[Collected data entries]
- - - - - - -

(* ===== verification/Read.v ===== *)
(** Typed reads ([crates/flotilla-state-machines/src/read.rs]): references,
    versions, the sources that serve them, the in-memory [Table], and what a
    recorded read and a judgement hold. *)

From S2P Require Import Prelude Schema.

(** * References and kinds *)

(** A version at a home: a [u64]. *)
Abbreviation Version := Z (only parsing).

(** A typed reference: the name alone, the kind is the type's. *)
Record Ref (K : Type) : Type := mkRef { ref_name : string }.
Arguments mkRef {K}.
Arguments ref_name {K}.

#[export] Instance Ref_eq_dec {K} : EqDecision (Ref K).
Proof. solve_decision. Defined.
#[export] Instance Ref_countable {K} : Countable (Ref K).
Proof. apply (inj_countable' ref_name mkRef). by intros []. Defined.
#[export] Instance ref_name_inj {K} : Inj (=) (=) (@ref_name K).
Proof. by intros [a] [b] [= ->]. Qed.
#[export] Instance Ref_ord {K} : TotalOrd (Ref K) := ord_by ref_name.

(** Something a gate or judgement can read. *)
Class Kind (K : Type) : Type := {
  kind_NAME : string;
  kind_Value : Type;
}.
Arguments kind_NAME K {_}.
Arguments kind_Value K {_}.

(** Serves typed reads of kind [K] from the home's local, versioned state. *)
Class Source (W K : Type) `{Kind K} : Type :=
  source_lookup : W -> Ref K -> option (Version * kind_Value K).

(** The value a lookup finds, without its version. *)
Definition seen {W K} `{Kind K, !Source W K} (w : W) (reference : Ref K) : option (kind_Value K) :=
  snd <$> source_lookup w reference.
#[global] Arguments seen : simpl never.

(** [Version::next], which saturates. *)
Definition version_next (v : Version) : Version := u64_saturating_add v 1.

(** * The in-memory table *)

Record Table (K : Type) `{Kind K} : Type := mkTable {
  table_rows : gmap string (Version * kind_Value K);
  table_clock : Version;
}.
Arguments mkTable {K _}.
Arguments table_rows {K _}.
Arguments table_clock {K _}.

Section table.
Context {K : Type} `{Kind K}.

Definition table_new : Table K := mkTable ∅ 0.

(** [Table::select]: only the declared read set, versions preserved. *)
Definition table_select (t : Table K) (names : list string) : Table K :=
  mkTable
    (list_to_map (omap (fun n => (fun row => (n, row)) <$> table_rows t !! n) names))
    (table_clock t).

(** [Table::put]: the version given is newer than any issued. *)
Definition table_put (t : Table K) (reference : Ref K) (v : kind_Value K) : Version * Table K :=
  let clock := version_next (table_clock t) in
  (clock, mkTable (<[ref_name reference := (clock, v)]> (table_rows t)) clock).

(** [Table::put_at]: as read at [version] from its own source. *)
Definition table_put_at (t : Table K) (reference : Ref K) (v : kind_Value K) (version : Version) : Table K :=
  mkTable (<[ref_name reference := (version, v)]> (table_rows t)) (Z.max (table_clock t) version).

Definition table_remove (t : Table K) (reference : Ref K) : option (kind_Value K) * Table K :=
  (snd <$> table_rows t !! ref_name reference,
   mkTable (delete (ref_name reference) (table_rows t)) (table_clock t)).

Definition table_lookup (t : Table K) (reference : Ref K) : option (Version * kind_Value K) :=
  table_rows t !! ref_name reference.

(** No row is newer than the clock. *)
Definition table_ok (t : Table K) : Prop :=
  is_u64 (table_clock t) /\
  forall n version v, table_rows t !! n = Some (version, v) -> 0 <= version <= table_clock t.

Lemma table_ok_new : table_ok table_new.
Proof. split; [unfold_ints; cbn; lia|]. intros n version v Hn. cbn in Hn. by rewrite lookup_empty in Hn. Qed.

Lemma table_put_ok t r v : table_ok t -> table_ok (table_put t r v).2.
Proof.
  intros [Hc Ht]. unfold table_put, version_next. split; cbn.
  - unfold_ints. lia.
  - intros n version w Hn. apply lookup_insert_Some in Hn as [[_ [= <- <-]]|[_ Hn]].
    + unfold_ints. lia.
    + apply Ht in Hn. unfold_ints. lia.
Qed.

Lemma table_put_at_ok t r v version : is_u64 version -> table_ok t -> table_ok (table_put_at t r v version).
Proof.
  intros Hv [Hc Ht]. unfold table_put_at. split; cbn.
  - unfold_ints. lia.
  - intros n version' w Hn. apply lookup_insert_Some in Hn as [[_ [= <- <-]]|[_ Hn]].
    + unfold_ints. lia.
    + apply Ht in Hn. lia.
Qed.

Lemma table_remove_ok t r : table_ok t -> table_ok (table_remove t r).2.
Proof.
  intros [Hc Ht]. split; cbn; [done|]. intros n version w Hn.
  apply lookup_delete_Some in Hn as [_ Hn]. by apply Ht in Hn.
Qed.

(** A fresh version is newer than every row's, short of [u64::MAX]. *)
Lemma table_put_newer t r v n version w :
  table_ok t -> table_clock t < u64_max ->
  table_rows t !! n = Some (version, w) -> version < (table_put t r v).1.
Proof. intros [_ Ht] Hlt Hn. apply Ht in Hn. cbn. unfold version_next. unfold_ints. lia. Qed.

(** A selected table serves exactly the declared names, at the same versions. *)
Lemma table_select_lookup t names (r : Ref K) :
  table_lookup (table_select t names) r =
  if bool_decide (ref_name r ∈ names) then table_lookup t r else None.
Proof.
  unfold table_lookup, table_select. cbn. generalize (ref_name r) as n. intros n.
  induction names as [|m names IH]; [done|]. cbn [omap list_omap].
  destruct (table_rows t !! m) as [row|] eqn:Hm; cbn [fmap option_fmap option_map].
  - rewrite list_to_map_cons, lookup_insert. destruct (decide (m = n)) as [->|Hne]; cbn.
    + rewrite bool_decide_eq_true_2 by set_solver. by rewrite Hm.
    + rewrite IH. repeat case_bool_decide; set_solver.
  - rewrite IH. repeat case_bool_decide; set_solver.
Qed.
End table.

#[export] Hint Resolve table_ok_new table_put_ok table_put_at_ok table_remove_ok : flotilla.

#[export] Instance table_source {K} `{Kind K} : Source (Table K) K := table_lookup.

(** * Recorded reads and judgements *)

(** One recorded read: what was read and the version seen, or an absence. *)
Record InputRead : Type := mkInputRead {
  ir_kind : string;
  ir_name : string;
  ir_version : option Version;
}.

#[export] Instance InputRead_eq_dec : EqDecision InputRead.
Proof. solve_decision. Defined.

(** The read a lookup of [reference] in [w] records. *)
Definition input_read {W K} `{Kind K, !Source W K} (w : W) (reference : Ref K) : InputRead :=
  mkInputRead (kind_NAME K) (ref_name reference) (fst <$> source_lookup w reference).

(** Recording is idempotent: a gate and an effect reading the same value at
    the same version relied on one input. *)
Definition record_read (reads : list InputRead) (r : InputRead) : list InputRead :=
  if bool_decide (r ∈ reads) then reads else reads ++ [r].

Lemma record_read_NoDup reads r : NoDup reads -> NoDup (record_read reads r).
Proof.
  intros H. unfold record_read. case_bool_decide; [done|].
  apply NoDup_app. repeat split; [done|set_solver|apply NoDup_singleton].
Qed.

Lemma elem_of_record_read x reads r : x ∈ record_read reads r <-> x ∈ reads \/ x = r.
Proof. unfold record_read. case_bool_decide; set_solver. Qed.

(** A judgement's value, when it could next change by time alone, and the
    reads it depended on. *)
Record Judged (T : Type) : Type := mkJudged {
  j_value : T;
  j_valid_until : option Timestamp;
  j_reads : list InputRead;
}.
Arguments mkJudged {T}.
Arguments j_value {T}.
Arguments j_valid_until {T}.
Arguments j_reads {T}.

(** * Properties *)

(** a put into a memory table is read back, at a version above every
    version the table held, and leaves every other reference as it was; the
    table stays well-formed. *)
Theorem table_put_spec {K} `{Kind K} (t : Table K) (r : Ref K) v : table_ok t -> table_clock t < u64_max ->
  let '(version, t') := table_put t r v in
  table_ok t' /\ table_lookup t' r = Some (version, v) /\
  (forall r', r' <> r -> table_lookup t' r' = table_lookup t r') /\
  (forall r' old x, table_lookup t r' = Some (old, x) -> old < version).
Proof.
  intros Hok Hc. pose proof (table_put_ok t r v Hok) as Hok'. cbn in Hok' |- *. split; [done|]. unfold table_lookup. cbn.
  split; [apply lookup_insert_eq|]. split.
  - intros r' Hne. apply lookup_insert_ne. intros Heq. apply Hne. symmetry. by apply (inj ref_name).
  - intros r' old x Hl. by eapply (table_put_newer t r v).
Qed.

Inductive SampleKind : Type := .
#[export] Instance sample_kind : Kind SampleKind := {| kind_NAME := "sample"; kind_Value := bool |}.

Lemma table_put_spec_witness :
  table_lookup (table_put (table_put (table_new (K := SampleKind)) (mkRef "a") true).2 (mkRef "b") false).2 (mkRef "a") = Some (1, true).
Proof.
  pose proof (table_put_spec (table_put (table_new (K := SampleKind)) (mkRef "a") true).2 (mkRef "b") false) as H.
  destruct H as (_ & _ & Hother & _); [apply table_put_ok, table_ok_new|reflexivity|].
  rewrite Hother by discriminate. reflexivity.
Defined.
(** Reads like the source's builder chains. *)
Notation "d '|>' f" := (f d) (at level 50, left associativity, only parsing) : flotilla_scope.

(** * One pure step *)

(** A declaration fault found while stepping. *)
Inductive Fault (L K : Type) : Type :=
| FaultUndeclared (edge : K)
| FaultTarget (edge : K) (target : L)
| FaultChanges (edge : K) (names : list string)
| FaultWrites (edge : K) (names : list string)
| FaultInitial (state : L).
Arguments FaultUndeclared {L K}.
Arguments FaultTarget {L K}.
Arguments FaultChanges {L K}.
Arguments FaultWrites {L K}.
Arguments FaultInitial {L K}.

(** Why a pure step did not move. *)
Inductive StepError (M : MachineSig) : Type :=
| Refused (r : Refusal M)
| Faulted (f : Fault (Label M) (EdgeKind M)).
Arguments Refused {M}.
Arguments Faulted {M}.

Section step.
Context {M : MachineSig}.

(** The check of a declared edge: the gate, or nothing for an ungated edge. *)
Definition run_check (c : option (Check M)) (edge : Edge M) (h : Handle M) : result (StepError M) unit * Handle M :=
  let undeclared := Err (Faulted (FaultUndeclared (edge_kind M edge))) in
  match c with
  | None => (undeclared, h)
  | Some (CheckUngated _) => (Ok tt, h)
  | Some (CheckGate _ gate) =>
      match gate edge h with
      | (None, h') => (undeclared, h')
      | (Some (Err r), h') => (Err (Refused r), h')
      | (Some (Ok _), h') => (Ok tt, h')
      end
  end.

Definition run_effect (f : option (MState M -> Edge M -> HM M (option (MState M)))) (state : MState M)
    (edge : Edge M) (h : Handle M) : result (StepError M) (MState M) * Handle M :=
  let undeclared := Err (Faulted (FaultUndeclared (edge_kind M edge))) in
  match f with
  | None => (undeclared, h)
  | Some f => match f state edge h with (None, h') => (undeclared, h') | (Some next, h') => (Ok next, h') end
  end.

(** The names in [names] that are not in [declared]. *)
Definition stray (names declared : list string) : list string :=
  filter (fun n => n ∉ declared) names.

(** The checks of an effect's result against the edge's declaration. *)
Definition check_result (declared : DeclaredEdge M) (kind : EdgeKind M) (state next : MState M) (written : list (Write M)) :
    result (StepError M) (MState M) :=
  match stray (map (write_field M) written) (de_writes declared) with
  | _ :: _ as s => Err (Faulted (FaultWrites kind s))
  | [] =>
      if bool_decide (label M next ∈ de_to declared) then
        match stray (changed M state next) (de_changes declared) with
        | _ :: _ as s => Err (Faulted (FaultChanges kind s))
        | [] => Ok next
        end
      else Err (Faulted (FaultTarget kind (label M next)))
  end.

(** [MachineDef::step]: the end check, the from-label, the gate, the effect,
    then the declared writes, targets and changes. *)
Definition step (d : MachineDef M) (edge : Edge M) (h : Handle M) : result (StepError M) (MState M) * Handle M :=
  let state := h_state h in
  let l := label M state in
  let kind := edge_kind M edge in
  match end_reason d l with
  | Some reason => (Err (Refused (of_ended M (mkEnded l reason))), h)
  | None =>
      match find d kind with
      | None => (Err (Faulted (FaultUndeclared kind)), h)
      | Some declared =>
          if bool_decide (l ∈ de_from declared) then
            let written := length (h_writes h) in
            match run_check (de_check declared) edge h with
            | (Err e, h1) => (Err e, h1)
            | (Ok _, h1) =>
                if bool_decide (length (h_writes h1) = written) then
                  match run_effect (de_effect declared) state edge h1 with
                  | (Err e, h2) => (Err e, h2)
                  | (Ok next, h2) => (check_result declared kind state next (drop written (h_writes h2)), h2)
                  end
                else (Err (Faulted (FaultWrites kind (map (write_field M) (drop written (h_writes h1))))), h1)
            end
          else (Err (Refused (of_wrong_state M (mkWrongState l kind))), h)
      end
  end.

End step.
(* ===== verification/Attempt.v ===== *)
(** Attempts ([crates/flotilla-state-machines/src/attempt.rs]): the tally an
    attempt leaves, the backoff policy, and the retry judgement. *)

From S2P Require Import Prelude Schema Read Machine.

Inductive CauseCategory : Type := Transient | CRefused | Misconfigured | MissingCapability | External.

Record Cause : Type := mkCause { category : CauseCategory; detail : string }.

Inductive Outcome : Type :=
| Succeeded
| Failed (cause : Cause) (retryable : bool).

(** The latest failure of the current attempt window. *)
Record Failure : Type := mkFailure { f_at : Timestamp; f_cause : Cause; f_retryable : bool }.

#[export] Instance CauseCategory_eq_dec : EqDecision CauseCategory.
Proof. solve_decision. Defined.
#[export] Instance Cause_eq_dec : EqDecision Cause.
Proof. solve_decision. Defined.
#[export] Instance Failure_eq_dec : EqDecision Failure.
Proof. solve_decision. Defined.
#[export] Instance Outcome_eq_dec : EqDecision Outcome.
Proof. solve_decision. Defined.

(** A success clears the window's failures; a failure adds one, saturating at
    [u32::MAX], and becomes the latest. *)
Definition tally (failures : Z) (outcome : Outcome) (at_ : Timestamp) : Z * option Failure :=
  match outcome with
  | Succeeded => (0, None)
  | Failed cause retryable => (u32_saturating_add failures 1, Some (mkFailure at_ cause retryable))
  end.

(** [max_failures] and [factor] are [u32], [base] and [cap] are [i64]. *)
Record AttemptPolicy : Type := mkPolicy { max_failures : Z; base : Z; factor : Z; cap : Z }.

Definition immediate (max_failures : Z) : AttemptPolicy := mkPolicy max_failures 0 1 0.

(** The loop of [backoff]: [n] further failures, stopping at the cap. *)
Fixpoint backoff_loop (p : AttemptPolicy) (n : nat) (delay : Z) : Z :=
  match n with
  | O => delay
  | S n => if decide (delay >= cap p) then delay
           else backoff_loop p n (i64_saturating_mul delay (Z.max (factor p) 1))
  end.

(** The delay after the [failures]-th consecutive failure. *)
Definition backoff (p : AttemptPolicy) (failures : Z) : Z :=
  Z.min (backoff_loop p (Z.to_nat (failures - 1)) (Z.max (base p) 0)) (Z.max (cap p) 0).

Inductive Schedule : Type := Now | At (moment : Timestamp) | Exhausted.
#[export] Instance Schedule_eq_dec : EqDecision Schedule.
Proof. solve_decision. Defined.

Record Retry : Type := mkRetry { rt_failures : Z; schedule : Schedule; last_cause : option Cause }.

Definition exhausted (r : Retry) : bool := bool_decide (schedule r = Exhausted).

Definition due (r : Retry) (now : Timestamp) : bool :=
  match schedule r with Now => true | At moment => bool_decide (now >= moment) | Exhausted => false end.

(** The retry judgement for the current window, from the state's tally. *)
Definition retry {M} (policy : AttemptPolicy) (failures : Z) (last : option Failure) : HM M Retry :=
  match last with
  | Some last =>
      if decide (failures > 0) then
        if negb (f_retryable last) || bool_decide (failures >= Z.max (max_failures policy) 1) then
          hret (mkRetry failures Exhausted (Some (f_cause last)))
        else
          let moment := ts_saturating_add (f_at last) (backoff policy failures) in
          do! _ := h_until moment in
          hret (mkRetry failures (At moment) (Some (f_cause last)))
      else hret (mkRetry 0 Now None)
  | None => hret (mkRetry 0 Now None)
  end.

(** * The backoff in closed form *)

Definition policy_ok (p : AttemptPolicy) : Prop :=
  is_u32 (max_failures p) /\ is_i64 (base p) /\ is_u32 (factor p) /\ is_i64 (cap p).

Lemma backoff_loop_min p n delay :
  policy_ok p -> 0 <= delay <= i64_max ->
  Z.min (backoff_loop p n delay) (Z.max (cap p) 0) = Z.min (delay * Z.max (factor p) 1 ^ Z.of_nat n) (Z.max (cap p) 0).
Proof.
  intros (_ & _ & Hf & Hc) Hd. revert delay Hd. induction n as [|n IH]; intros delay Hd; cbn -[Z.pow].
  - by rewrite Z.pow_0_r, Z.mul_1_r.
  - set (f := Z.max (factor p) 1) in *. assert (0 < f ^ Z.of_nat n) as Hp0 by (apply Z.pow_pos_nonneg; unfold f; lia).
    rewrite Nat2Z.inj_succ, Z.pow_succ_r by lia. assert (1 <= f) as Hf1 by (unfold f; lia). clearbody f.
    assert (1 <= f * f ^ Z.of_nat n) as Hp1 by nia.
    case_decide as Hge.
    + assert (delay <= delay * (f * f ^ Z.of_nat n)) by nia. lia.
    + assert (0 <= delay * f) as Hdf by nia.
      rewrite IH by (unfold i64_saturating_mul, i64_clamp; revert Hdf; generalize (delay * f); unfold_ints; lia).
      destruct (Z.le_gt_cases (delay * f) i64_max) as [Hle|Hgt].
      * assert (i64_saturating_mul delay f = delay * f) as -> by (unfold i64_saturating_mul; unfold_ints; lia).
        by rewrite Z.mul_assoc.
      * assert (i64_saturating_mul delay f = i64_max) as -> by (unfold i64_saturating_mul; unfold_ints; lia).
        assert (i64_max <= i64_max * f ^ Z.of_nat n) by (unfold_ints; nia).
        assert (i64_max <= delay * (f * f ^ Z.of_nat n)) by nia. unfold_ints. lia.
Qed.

- - - - - - -

▶ **TASK DETAILS**
Taking the line with "#[export] Instance Ref_eq_dec" as the first and the line with "mkTable (<[ref_name reference := (version, v)]>" as the last, retype that stretch of the data above exactly, with no other lines.

▶ **COMPLETED TASK**
#[export] Instance Ref_eq_dec {K} : EqDecision (Ref K).
Proof. solve_decision. Defined.
#[export] Instance Ref_countable {K} : Countable (Ref K).
Proof. apply (inj_countable' ref_name mkRef). by intros []. Defined.
#[export] Instance ref_name_inj {K} : Inj (=) (=) (@ref_name K).
Proof. by intros [a] [b] [= ->]. Qed.
#[export] Instance Ref_ord {K} : TotalOrd (Ref K) := ord_by ref_name.

(** Something a gate or judgement can read. *)
Class Kind (K : Type) : Type := {
  kind_NAME : string;
  kind_Value : Type;
}.
Arguments kind_NAME K {_}.
Arguments kind_Value K {_}.

(** Serves typed reads of kind [K] from the home's local, versioned state. *)
Class Source (W K : Type) `{Kind K} : Type :=
  source_lookup : W -> Ref K -> option (Version * kind_Value K).

(** The value a lookup finds, without its version. *)
Definition seen {W K} `{Kind K, !Source W K} (w : W) (reference : Ref K) : option (kind_Value K) :=
  snd <$> source_lookup w reference.
#[global] Arguments seen : simpl never.

(** [Version::next], which saturates. *)
Definition version_next (v : Version) : Version := u64_saturating_add v 1.

(** * The in-memory table *)

Record Table (K : Type) `{Kind K} : Type := mkTable {
  table_rows : gmap string (Version * kind_Value K);
  table_clock : Version;
}.
Arguments mkTable {K _}.
Arguments table_rows {K _}.
Arguments table_clock {K _}.

Section table.
Context {K : Type} `{Kind K}.

Definition table_new : Table K := mkTable ∅ 0.

(** [Table::select]: only the declared read set, versions preserved. *)
Definition table_select (t : Table K) (names : list string) : Table K :=
  mkTable
    (list_to_map (omap (fun n => (fun row => (n, row)) <$> table_rows t !! n) names))
    (table_clock t).

(** [Table::put]: the version given is newer than any issued. *)
Definition table_put (t : Table K) (reference : Ref K) (v : kind_Value K) : Version * Table K :=
  let clock := version_next (table_clock t) in
  (clock, mkTable (<[ref_name reference := (clock, v)]> (table_rows t)) clock).

(** [Table::put_at]: as read at [version] from its own source. *)
Definition table_put_at (t : Table K) (reference : Ref K) (v : kind_Value K) (version : Version) : Table K :=
  mkTable (<[ref_name reference := (version, v)]> (table_rows t)) (Z.max (table_clock t) version).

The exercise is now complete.